From Valois To Bourbon
Dynasty, State and Society in Early Modern France
Edited by Keith Cameron
In August 1589 Henri III, the last of the Valois Kings of France, was assassinated by a Dominican monk, Jacques Clement. This ill-fated and much maligned son of Henri II and Catherine de Medici was succeeded by the first of the Bourbons, Henri IV and King of Navarre.
This collection of studies by international experts in the field examines fresh evidence and casts new light upon the interpretation of the character and politics of the last of the Valois and Henri IV and the Bourbon dynasty.
This book is valuable for all those who take an interest in French history whether they be students, academics or general readers.
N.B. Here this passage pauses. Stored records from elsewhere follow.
(* ===== verification/Json.v ===== *)
(** * JSON text: the [JSON.stringify] of [language/javascript/dmt_json2.js] and
    the [$.toJSON] of [html/resource/js/jquery.json-2.3.js].

    [Stringify] models the serialiser that the report client loads in browsers
    without a native JSON object; [JqueryJson] the fallback serialiser of the
    console pages; [Reader] is the JSON grammar used as specification. *)

From Stdlib Require Import ZArith Lia QArith.
From stdpp Require Import base tactics list numbers strings.
From S2P Require Import Prelude JsValue JsDate.
Local Open Scope Z_scope.

(** [n.toString(16)]: lower-case hexadecimal without leading zeros. *)
Definition hex_digit (d : Z) : Z := if d <? 10 then 48 + d else 87 + d.
Fixpoint hex_digits (fuel : nat) (n : Z) (acc : jstr) : jstr :=
  match fuel with
  | O => acc
  | S f => let acc' := hex_digit (n mod 16) :: acc in
           if n / 16 =? 0 then acc' else hex_digits f (n / 16) acc'
  end.
Definition Z_to_hex (n : Z) : jstr := hex_digits (Z.to_nat (Z.log2 n) + 1) n [].

(** [s.slice(-n)]: the last [n] units. *)
Definition slice_last (n : nat) (s : jstr) : jstr := drop (length s - n) s.
Lemma serialises_object indent l :
  ws indent -> Forall (fun kv => units (fst kv) /\ serialises indent (snd kv)) l ->
  serialises indent (VObj l).
Proof.
  intros Hi Hl mind Hm. set (gap := mind ++ indent).
  assert (Hg : ws gap) by (by apply Forall_app).
  set (colon := match gap with [] => u ":" | _ => u ": " end).
  assert (Hc : exists w, colon = 58 :: w /\ ws w).
  { subst colon. destruct gap; [exists []|exists [32]]; (split; [done|by repeat constructor]). }
  destruct Hc as (w & Hc & Hw).
  destruct (Forall2_choice (fun kv t => units (fst kv) /\ P (snd kv) t /\ forall fuel,
    (depth (snd kv) <= fuel)%nat ->
    forall key holder, str fuel RepNone indent gap key holder (snd kv) = Text t) l) as [ts Hts].
  { eapply Forall_impl; [exact Hl|]. intros kv [Hk Hv]. destruct (Hv gap Hg) as (t & ? & ?). by exists t. }
  set (ms := zip_with (fun kv t => quote (fst kv) ++ colon ++ t) l ts).
  exists (layout [123] [125] gap mind ms). split.
  { apply HP; [done|done|]. subst ms. clear Hl.
    induction Hts as [|kv t l ts (Hk & Hv & _) Hts IH]; constructor; [|done].
    exists w, t. by rewrite Hc. }
  intros [|f] Hf key holder; [cbn in Hf; lia|]. cbn [str]. cbv zeta. fold gap.
  assert (Hd : forall kv, kv ∈ l -> (depth (snd kv) <= f)%nat)
    by (intros v Hv; apply depth_member in Hv; lia).
  set (holder' := VObj l). clearbody holder'. clear Hl Hf.
  enough (members_text gap (map (fun kv =>
      (fst kv, str f RepNone indent gap (PStr (fst kv)) holder' (snd kv))) l) = Some ms) as -> by done.
  subst ms. induction Hts as [|kv t l ts (_ & _ & Hv) Hts IH]; [done|].
  cbn [map members_text zip_with]. rewrite Hv by (apply Hd; by left).
  rewrite IH by (intros kv' Hkv; apply Hd; by right). done.
Qed.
List of Figures, iv; Acknowledgements, iv; Introduction Keith CAMERON, 1; 1. Henri III: Some Determinants of vituperation Sydney ANGLO, 5; 2. Henri III, the Guises and the Huguenots N. M. SUTHERLAND, 21; 3. The Politiques and the Politique Party: a Reappraisal Christopher BETTINSON, 35; 4. The Blois Assassinations: sources in the Vatican Richard COOPER, 51; 5. Henri IV, King of Reason? Denis CROUZET, 73; 6. The Public Context of the Abjuration of Henri IV Mark GREENGRASS, 107; 7. Henri IV and the Problem of the French Episcopate Joseph BERGIN, 127; 8. Royal Patronage and the Arts in France, 1574-1610 R.J. KNECHT, 145; 9. Was there a Bourbon Style of Government? Richard BONNEY, 161; Notes on Contributors, 179.
Keith Cameron is Professor in French and Renaissance Studies, University of Exeter.